The HydroComp project, which is being developed by CorPower Ocean, Balmoral Engineering and Wave Venture, will receive £248,6000.
CorPower Ocean is also involved in the Reinforced Polymers for Wave Energy (RePower) project, which has been awarded £249,614. The project is lead by Cruz Atcheson Consulting Engineers, with other partners including Carnegie Wave Energy, Arup Consulting Engineers, DNV GL and the National Composites Centre.
A further £249,762 has been awarded to Haydale Composite Solutions’ Advanced Rotational Moulding for Ocean Renewables (Armor) scheme, which is also supported by Crompton Moulding, WaveVenture and the Carbon Trust.
Ove Arup & Partners is the lead on the Concrete as a Technology Enabler (Create) programme, which will receive £250,000. Other partners include Cruz Atcheson Consulting Engineers, The Concrete Centre, British Precast, SeaPower and Wello.
The Advanced Rotational Moulding for Wave Energy Technologies (Armwet) project is lead by Polygen and has won £209,000. It is also backed by Wave Venture and Rotorek.
The Advanced Concrete Engineering – WEC (ACE-WEC) scheme will receive £245,231. It is lead by Quoceant with other partners Black and Veatch, Innosea, David Kerr and the University of Dundee.
Technology From Ideas’ Polyshell project is supported by DuPont, Cruz Atcheson and Radius Systems and has been awarded £244,500.
The NetBuoy programme is lead by Tension Technology International, with backing from Black and Veatch, Optimus and Quoceant.
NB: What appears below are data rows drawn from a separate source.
(* ===== verification/TaskRecords.v ===== *)
(** * Task records

    The per-task record of the pool, its counters and the functions that only
    touch one record (task_pool.rs and the record helpers of
    task_pool/transitions.rs). *)

From S2P Require Import Prelude Contracts.

Section Records.
Context `{SJ : SerdeJson}.

(** [Arc<Task>] with [Arc::make_mut] is copy on write, so a record owns its task. *)
Record TaskRecord : Type := MkTaskRecord {
  r_task : Task;
  r_output : option Value;
  r_status : TaskStatus;
  r_claimed_by : option string;
  r_owner_runner : option RunnerId;
  r_lease : option TaskLease;
  r_failure : option RuntimeError;
  r_attempt_generation : N;
  r_ready_since_step : N
}.

Definition TaskRecord_eta (r : TaskRecord) : TaskRecord :=
  {| r_task := r_task r;
     r_output := r_output r;
     r_status := r_status r;
     r_claimed_by := r_claimed_by r;
     r_owner_runner := r_owner_runner r;
     r_lease := r_lease r;
     r_failure := r_failure r;
     r_attempt_generation := r_attempt_generation r;
     r_ready_since_step := r_ready_since_step r |}.
#[export] Instance set_r_task : Setter r_task := ltac:(derive_setter TaskRecord_eta r_task).
#[export] Instance set_r_output : Setter r_output := ltac:(derive_setter TaskRecord_eta r_output).
#[export] Instance set_r_status : Setter r_status := ltac:(derive_setter TaskRecord_eta r_status).
#[export] Instance set_r_claimed_by : Setter r_claimed_by := ltac:(derive_setter TaskRecord_eta r_claimed_by).
#[export] Instance set_r_owner_runner : Setter r_owner_runner := ltac:(derive_setter TaskRecord_eta r_owner_runner).
#[export] Instance set_r_lease : Setter r_lease := ltac:(derive_setter TaskRecord_eta r_lease).
#[export] Instance set_r_failure : Setter r_failure := ltac:(derive_setter TaskRecord_eta r_failure).
#[export] Instance set_r_attempt_generation : Setter r_attempt_generation := ltac:(derive_setter TaskRecord_eta r_attempt_generation).
#[export] Instance set_r_ready_since_step : Setter r_ready_since_step := ltac:(derive_setter TaskRecord_eta r_ready_since_step).

End Records.

Record TaskPoolStatistics : Type := MkTaskPoolStatistics {
  st_ready : N;
  st_running : N;
  st_waiting : N;
  st_blocked : N;
  st_completed : N;
  st_failed : N;
  st_cancelled : N;
  st_expired : N;
  st_dead_letter : N;
  st_submitted_total : N;
  st_attempts_started : N;
  st_cumulative_queue_steps : N;
  st_cumulative_execution_steps : N;
  st_stale_results_rejected : N;
  st_terminal_records_evicted : N
}.

Definition TaskPoolStatistics_eta (r : TaskPoolStatistics) : TaskPoolStatistics :=
  {| st_ready := st_ready r;
     st_running := st_running r;
     st_waiting := st_waiting r;
     st_blocked := st_blocked r;
     st_completed := st_completed r;
     st_failed := st_failed r;
     st_cancelled := st_cancelled r;
     st_expired := st_expired r;
     st_dead_letter := st_dead_letter r;
     st_submitted_total := st_submitted_total r;
     st_attempts_started := st_attempts_started r;
     st_cumulative_queue_steps := st_cumulative_queue_steps r;
     st_cumulative_execution_steps := st_cumulative_execution_steps r;
     st_stale_results_rejected := st_stale_results_rejected r;
     st_terminal_records_evicted := st_terminal_records_evicted r |}.
#[export] Instance set_st_ready : Setter st_ready := ltac:(derive_setter TaskPoolStatistics_eta st_ready).
#[export] Instance set_st_running : Setter st_running := ltac:(derive_setter TaskPoolStatistics_eta st_running).
#[export] Instance set_st_waiting : Setter st_waiting := ltac:(derive_setter TaskPoolStatistics_eta st_waiting).
#[export] Instance set_st_blocked : Setter st_blocked := ltac:(derive_setter TaskPoolStatistics_eta st_blocked).
#[export] Instance set_st_completed : Setter st_completed := ltac:(derive_setter TaskPoolStatistics_eta st_completed).
#[export] Instance set_st_failed : Setter st_failed := ltac:(derive_setter TaskPoolStatistics_eta st_failed).
#[export] Instance set_st_cancelled : Setter st_cancelled := ltac:(derive_setter TaskPoolStatistics_eta st_cancelled).
#[export] Instance set_st_expired : Setter st_expired := ltac:(derive_setter TaskPoolStatistics_eta st_expired).
#[export] Instance set_st_dead_letter : Setter st_dead_letter := ltac:(derive_setter TaskPoolStatistics_eta st_dead_letter).
#[export] Instance set_st_submitted_total : Setter st_submitted_total := ltac:(derive_setter TaskPoolStatistics_eta st_submitted_total).
#[export] Instance set_st_attempts_started : Setter st_attempts_started := ltac:(derive_setter TaskPoolStatistics_eta st_attempts_started).
#[export] Instance set_st_cumulative_queue_steps : Setter st_cumulative_queue_steps := ltac:(derive_setter TaskPoolStatistics_eta st_cumulative_queue_steps).
#[export] Instance set_st_cumulative_execution_steps : Setter st_cumulative_execution_steps := ltac:(derive_setter TaskPoolStatistics_eta st_cumulative_execution_steps).
#[export] Instance set_st_stale_results_rejected : Setter st_stale_results_rejected := ltac:(derive_setter TaskPoolStatistics_eta st_stale_results_rejected).
#[export] Instance set_st_terminal_records_evicted : Setter st_terminal_records_evicted := ltac:(derive_setter TaskPoolStatistics_eta st_terminal_records_evicted).

Definition TaskPoolStatistics_default : TaskPoolStatistics :=
  {| st_ready := 0;
     st_running := 0;
     st_waiting := 0;
     st_blocked := 0;
     st_completed := 0;
     st_failed := 0;
     st_cancelled := 0;
     st_expired := 0;
     st_dead_letter := 0;
     st_submitted_total := 0;
     st_attempts_started := 0;
     st_cumulative_queue_steps := 0;
     st_cumulative_execution_steps := 0;
     st_stale_results_rejected := 0;
     st_terminal_records_evicted := 0 |}.

(** [status_counter_mut] as a getter; [Created] is [unreachable!] there and
    both callers below filter it out. *)
Definition status_counter (status : TaskStatus) (s : TaskPoolStatistics) : N :=
  match status with
  | Created => 0
  | Ready => st_ready s
  | Running => st_running s
  | Waiting => st_waiting s
  | Blocked => st_blocked s
  | Completed => st_completed s
  | Failed => st_failed s
  | Cancelled => st_cancelled s
  | Expired => st_expired s
  | DeadLetter => st_dead_letter s
  end.

(** Assignment through [status_counter_mut]. *)
Definition update_status_counter (f : N → N) (status : TaskStatus) (s : TaskPoolStatistics) :
    TaskPoolStatistics :=
  match status with
  | Created => s
  | Ready => s <| st_ready ::= f |>
  | Running => s <| st_running ::= f |>
  | Waiting => s <| st_waiting ::= f |>
  | Blocked => s <| st_blocked ::= f |>
  | Completed => s <| st_completed ::= f |>
  | Failed => s <| st_failed ::= f |>
  | Cancelled => s <| st_cancelled ::= f |>
  | Expired => s <| st_expired ::= f |>
  | DeadLetter => s <| st_dead_letter ::= f |>
  end.

Definition not_created (status : TaskStatus) : bool := bool_decide (status ≠ Created).

(** [Option::filter] *)
Definition option_filter {A} (p : A → bool) (o : option A) : option A :=
  match o with Some a => if p a then Some a else None | None => None end.

Definition record_status_transition (from to : option TaskStatus) (s : TaskPoolStatistics) :
    TaskPoolStatistics :=
  let s := match option_filter not_created from with
           | Some from => update_status_counter (λ c, saturating_sub c 1) from s
           | None => s
           end in
  match option_filter not_created to with
  | Some to => update_status_counter (λ c, saturating_add c 1) to s
  | None => s
  end.

(** ** Record transitions (task_pool/transitions.rs) *)

Definition is_terminal_status (status : TaskStatus) : bool :=
  match status with
  | Completed | Failed | Cancelled | Expired | DeadLetter => true
  | _ => false
  end.

Definition task_lease_expired (lease : TaskLease) (current_step : N) : bool :=
  is_some_and (l_expires_at_step lease) (λ expires_at, (expires_at <=? current_step)%N).

Definition record_attempt_finished_value (lease : TaskLease) (current_step : N)
    (s : TaskPoolStatistics) : TaskPoolStatistics :=
  let elapsed := saturating_add (saturating_sub current_step (l_acquired_at_step lease)) 1 in
  s <| st_cumulative_execution_steps ::= λ c, saturating_add c elapsed |>.

Section RecordTransitions.
Context `{SJ : SerdeJson}.

Definition release_record_lease (record : TaskRecord) : TaskRecord :=
  record <| r_lease := None |>
         <| r_task ::= λ t, t <| t_lease_id := None |> |>
         <| r_claimed_by := None |>.

Definition clear_record_owner (record : TaskRecord) : TaskRecord :=
  record <| r_owner_runner := None |>.

Definition mark_terminal_record (status : TaskStatus) (failure : option RuntimeError)
    (record : TaskRecord) : TaskRecord :=
  (clear_record_owner (release_record_lease (record <| r_status := status |>)))
    <| r_failure := failure |>.

(** [Ok] when the record runs under exactly this lease and the lease has not
    expired; the error carries both leases as evidence. *)
Definition validate_record_lease (record : TaskRecord) (lease : TaskLease)
    (current_step : N) (action : string) : RuntimeResult unit :=
  let active := r_lease record in
  let expired := task_lease_expired lease current_step in
  let matches_active :=
    bool_decide (r_status record = Running)
    && bool_decide (r_claimed_by record = Some (l_runner_id lease))
    && is_some_and active (λ active, bool_decide (active = lease)) in
  if matches_active && negb expired then Ok tt
  else
    let error := runtime_error ERR_TASK_CLAIM_CONFLICT "runtime.task_pool"
                   ("task." +:+ action +:+ "." +:+ l_task_id lease) in
    let error := with_evidence "lease_id" (ScalarString (l_lease_id lease)) error in
    let error := with_evidence "executor_id" (ScalarString (l_executor_id lease)) error in
    let error := with_evidence "current_step" (ScalarInt (u64_as_i64 current_step)) error in
    let error :=
      match active with
      | Some active =>
          with_evidence "active_executor_id" (ScalarString (l_executor_id active))
            (with_evidence "active_lease_id" (ScalarString (l_lease_id active)) error)
      | None => error
      end in
    let error :=
      if expired then with_evidence "reason" (ScalarString "lease_expired") error
      else error in
    Err error.

(** ** Facts about single records *)

Lemma validate_record_lease_Ok record lease step action :
  validate_record_lease record lease step action = Ok tt ↔
  r_status record = Running ∧ r_claimed_by record = Some (l_runner_id lease) ∧
  r_lease record = Some lease ∧ task_lease_expired lease step = false.
Proof.
  unfold validate_record_lease.
  destruct (r_lease record) as [a|] eqn:Ha; simpl.
  - repeat case_bool_decide; destruct (task_lease_expired lease step) eqn:He;
      simpl; naive_solver.
  - rewrite andb_false_r. simpl. naive_solver.
Qed.

Lemma validate_record_lease_unit record lease step action u :
  validate_record_lease record lease step action = Ok u →
  validate_record_lease record lease step action = Ok tt.
Proof. by destruct u. Qed.

Lemma validate_record_lease_code record lease step action e :
  validate_record_lease record lease step action = Err e →
  e_code e = ERR_TASK_CLAIM_CONFLICT.
Proof.
  unfold validate_record_lease. intros H.
  destruct (_ && negb _) in H; [done|].
  destruct (r_lease record), (task_lease_expired lease step) in H; by inversion H.
Qed.

Lemma release_record_lease_task_id record :
  t_task_id (r_task (release_record_lease record)) = t_task_id (r_task record).
Proof. done. Qed.

Lemma mark_terminal_record_task_id status failure record :
  t_task_id (r_task (mark_terminal_record status failure record)) = t_task_id (r_task record).
Proof. done. Qed.
End RecordTransitions.

(** A counter after a transition. *)
Lemma status_counter_update f status status' s :
  status ≠ Created →
  status_counter status (update_status_counter f status' s) =
    if decide (status = status') then f (status_counter status s) else status_counter status s.
Proof. intros ?. destruct status, status'; simpl; done. Qed.

Lemma status_counter_attempt status lease step s :
  status_counter status (record_attempt_finished_value lease step s) = status_counter status s.
Proof. by destruct status. Qed.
It has won £245,300.
The University of Edinburgh’s Elasto project, which also involves the University of Plymouth and Griffon Hoverwork, has been awarded £244,714.
Edinburgh University is also involved in the RotoHybrid scheme, together with Queen’s University Belfast, Pelagic Innovation, CETO UK, EireComposites and Kingspan Environmental. It has won £250,000.
Minister for Business, Innovation and Energy Paul Wheelhouse said: “Continued innovation is vital in emerging renewable technologies such as wave energy.
"This funding could result in longer lasting wave converters that are better able to harness the power of the sea and more efficiently turn it into renewable energy.”